:: Work order ::
Look below for the line containing "process_chunk_batch (ul_current_batch s)"; from there, print each line exactly up to and including the line containing "(** The counts, the", and stop.

---

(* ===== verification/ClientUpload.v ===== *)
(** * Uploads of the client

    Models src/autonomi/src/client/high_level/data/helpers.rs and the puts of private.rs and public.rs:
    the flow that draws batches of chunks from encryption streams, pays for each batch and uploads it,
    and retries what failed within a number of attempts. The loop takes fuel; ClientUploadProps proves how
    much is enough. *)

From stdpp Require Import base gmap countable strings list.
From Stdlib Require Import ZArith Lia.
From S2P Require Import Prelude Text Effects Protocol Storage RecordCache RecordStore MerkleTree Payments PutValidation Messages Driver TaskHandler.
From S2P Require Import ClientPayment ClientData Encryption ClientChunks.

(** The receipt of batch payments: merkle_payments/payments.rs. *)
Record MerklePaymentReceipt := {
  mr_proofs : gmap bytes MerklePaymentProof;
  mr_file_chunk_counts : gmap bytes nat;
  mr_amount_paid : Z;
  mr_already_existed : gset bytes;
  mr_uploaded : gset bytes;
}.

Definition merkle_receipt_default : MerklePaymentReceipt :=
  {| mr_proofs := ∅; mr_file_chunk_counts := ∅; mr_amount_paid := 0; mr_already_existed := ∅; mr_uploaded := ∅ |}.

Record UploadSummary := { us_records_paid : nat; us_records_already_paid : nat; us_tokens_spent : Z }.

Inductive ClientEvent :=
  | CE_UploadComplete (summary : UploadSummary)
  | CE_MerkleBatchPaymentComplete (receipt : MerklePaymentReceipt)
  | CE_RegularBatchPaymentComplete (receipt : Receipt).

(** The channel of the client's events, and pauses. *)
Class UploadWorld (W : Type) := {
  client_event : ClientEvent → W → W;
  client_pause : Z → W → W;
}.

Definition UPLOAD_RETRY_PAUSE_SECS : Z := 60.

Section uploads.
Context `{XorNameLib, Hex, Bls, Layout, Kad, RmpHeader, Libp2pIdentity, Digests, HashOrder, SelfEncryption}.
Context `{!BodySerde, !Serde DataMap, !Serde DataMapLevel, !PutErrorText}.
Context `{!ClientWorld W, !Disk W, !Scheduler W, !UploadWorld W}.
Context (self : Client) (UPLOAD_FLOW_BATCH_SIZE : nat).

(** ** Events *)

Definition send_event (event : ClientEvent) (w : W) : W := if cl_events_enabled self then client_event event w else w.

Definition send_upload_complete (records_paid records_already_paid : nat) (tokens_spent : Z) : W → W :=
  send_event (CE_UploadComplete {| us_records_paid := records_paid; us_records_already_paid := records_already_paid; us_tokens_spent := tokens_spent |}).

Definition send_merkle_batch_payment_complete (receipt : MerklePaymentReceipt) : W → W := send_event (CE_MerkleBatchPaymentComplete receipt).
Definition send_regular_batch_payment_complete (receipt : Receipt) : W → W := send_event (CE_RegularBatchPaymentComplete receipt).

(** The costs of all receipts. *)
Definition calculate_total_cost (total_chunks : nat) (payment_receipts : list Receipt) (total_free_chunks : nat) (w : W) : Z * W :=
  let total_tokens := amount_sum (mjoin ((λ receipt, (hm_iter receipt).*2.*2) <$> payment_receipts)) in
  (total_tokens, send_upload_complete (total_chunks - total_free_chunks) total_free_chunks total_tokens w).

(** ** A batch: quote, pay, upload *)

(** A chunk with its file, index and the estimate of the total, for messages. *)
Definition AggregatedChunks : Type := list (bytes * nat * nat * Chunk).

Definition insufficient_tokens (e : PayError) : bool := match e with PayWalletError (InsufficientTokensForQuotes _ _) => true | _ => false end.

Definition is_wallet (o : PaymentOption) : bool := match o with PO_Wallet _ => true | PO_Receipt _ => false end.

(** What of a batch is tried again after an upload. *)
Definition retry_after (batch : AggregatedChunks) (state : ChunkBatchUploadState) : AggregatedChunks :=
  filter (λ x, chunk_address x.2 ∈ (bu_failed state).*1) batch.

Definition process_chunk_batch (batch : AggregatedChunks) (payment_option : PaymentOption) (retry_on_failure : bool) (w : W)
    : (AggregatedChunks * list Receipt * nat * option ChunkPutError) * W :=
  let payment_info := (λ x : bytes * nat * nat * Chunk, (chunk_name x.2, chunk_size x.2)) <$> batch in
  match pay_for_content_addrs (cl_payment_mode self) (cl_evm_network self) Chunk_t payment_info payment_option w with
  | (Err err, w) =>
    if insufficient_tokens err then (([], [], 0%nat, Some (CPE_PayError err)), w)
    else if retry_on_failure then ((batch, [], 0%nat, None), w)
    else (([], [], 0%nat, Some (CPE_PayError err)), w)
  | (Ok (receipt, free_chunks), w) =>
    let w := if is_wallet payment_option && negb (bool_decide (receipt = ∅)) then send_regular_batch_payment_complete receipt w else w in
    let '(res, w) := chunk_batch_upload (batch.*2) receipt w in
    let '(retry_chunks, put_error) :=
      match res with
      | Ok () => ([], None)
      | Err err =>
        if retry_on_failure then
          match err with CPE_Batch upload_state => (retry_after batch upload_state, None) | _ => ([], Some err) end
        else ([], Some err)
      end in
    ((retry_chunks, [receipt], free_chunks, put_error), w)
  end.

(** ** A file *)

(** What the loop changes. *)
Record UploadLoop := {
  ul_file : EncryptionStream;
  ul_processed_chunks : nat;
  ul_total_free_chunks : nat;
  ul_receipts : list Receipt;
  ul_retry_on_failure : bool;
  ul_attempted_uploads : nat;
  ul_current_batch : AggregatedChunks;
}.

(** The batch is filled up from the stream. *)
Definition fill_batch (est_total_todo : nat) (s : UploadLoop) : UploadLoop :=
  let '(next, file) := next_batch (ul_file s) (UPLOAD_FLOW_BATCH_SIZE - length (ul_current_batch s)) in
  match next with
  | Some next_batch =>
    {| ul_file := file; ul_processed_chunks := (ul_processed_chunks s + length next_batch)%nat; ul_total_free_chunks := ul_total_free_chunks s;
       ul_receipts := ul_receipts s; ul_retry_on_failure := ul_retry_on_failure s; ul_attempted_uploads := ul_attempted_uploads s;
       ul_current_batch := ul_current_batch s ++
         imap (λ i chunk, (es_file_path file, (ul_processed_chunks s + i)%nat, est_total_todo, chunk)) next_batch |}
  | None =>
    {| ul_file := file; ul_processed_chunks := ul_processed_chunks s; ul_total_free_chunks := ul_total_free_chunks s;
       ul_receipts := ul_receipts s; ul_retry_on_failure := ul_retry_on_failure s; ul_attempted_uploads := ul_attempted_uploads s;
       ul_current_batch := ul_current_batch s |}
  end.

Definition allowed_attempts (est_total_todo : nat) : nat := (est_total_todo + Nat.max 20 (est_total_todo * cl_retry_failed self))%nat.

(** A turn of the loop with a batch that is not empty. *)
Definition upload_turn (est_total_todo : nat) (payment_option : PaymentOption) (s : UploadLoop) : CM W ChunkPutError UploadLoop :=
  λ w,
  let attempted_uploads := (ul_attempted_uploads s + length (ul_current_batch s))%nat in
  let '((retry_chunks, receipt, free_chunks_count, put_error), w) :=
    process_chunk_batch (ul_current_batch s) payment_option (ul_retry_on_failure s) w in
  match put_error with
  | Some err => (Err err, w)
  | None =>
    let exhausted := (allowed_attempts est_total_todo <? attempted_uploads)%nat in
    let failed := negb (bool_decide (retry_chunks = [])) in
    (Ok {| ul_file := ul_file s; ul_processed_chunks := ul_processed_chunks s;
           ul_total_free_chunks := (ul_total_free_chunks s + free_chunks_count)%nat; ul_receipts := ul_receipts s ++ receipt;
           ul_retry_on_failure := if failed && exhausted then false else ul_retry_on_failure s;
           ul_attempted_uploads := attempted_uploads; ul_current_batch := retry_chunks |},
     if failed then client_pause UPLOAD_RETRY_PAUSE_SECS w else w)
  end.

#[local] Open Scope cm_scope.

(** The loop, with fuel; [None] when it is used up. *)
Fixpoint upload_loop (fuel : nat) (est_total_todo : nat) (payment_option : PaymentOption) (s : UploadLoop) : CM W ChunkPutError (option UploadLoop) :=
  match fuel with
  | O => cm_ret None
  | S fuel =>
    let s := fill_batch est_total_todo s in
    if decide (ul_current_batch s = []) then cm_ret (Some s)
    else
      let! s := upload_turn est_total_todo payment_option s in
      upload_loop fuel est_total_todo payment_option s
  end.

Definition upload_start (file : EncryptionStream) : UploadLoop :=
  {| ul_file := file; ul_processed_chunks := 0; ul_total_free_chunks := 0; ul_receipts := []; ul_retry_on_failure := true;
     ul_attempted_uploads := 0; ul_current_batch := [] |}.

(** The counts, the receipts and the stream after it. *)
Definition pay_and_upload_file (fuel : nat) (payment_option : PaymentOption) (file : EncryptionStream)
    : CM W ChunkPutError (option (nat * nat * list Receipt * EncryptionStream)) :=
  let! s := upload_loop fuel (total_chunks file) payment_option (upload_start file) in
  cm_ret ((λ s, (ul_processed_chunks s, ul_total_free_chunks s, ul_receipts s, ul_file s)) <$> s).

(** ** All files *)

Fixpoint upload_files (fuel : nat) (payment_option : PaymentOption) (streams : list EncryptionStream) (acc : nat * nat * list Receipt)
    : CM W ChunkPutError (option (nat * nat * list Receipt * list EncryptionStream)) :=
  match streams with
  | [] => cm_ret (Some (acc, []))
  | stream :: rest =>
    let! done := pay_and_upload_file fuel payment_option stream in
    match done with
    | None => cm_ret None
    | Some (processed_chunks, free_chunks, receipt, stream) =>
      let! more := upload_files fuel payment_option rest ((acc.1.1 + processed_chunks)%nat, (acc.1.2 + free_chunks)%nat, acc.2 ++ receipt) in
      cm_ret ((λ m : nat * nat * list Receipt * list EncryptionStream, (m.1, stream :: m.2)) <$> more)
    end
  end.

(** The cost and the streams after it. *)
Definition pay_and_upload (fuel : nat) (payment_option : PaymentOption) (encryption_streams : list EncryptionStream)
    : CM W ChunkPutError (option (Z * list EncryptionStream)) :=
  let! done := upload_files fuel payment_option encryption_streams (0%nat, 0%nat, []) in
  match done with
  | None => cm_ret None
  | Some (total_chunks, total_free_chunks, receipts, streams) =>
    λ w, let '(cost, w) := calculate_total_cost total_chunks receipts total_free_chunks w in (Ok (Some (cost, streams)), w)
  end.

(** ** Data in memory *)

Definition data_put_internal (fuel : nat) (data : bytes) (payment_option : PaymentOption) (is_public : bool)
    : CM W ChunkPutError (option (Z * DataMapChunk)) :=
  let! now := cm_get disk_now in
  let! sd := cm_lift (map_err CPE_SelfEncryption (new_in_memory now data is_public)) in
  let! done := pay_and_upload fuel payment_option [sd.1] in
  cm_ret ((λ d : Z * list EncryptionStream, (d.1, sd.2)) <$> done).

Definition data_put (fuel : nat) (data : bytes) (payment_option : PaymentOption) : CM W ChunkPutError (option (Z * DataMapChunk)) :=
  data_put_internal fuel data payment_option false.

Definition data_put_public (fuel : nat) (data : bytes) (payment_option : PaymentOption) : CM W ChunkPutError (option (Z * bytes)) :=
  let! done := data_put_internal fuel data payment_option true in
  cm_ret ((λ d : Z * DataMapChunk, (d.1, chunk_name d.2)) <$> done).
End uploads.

---

:: Answer below ::
    process_chunk_batch (ul_current_batch s) payment_option (ul_retry_on_failure s) w in
  match put_error with
  | Some err => (Err err, w)
  | None =>
    let exhausted := (allowed_attempts est_total_todo <? attempted_uploads)%nat in
    let failed := negb (bool_decide (retry_chunks = [])) in
    (Ok {| ul_file := ul_file s; ul_processed_chunks := ul_processed_chunks s;
           ul_total_free_chunks := (ul_total_free_chunks s + free_chunks_count)%nat; ul_receipts := ul_receipts s ++ receipt;
           ul_retry_on_failure := if failed && exhausted then false else ul_retry_on_failure s;
           ul_attempted_uploads := attempted_uploads; ul_current_batch := retry_chunks |},
     if failed then client_pause UPLOAD_RETRY_PAUSE_SECS w else w)
  end.

#[local] Open Scope cm_scope.

(** The loop, with fuel; [None] when it is used up. *)
Fixpoint upload_loop (fuel : nat) (est_total_todo : nat) (payment_option : PaymentOption) (s : UploadLoop) : CM W ChunkPutError (option UploadLoop) :=
  match fuel with
  | O => cm_ret None
  | S fuel =>
    let s := fill_batch est_total_todo s in
    if decide (ul_current_batch s = []) then cm_ret (Some s)
    else
      let! s := upload_turn est_total_todo payment_option s in
      upload_loop fuel est_total_todo payment_option s
  end.

Definition upload_start (file : EncryptionStream) : UploadLoop :=
  {| ul_file := file; ul_processed_chunks := 0; ul_total_free_chunks := 0; ul_receipts := []; ul_retry_on_failure := true;
     ul_attempted_uploads := 0; ul_current_batch := [] |}.

(** The counts, the receipts and the stream after it. *)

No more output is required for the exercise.